§ **WHAT YOU NEED TO DO**
Begin with the first line of the entries below and reproduce each line exactly, ending with the line that holds "match a, b with".

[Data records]
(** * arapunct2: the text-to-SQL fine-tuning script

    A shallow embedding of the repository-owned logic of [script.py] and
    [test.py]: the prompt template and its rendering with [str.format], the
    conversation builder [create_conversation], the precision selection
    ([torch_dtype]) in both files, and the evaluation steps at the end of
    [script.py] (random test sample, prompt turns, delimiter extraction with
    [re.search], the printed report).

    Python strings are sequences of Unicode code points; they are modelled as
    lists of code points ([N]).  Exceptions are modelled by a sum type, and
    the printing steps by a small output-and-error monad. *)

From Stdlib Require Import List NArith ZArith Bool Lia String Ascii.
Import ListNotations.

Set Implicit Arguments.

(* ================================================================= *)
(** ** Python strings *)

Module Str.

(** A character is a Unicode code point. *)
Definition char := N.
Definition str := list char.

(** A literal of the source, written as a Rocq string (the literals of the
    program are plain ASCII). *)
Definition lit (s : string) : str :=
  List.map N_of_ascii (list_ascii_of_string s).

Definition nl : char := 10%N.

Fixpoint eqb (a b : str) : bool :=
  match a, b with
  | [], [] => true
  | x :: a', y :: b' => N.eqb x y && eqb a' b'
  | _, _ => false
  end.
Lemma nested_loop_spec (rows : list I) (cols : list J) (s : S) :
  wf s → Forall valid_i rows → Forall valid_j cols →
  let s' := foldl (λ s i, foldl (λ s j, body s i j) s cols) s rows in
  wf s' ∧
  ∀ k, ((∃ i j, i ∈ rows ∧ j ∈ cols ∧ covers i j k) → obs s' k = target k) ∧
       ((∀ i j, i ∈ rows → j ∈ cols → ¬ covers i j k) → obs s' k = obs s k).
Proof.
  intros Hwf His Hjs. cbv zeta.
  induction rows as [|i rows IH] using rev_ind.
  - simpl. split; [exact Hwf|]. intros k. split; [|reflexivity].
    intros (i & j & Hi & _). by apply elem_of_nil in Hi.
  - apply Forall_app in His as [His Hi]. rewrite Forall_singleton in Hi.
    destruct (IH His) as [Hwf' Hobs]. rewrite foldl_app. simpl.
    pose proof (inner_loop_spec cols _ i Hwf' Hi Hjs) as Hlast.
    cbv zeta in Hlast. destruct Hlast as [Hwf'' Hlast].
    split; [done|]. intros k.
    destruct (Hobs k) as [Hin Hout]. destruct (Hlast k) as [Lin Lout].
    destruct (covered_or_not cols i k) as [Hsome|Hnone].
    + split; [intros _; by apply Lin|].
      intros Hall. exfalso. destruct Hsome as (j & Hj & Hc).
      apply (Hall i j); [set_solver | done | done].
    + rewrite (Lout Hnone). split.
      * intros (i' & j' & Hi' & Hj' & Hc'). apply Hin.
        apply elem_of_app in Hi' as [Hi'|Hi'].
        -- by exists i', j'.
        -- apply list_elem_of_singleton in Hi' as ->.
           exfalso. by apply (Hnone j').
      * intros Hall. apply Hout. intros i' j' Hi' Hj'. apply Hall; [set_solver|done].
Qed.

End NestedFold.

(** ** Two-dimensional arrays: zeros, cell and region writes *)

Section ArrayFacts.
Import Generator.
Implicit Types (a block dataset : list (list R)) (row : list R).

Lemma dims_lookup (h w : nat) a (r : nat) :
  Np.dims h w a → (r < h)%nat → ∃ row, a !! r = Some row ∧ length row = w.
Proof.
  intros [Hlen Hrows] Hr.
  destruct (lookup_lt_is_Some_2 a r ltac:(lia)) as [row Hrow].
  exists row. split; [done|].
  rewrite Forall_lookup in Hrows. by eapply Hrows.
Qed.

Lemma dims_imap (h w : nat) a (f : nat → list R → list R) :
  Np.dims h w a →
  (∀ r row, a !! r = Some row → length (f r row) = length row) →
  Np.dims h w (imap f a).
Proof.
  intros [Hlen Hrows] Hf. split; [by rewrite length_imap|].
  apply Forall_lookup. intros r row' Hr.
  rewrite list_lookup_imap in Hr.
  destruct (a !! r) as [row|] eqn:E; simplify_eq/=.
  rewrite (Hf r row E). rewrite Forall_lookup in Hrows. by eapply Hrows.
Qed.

§ **RESULT OF THE TASK**
(** * arapunct2: the text-to-SQL fine-tuning script

    A shallow embedding of the repository-owned logic of [script.py] and
    [test.py]: the prompt template and its rendering with [str.format], the
    conversation builder [create_conversation], the precision selection
    ([torch_dtype]) in both files, and the evaluation steps at the end of
    [script.py] (random test sample, prompt turns, delimiter extraction with
    [re.search], the printed report).

    Python strings are sequences of Unicode code points; they are modelled as
    lists of code points ([N]).  Exceptions are modelled by a sum type, and
    the printing steps by a small output-and-error monad. *)

From Stdlib Require Import List NArith ZArith Bool Lia String Ascii.
Import ListNotations.

Set Implicit Arguments.

(* ================================================================= *)
(** ** Python strings *)

Module Str.

(** A character is a Unicode code point. *)
Definition char := N.
Definition str := list char.

(** A literal of the source, written as a Rocq string (the literals of the
    program are plain ASCII). *)
Definition lit (s : string) : str :=
  List.map N_of_ascii (list_ascii_of_string s).

Definition nl : char := 10%N.

Fixpoint eqb (a b : str) : bool :=
  match a, b with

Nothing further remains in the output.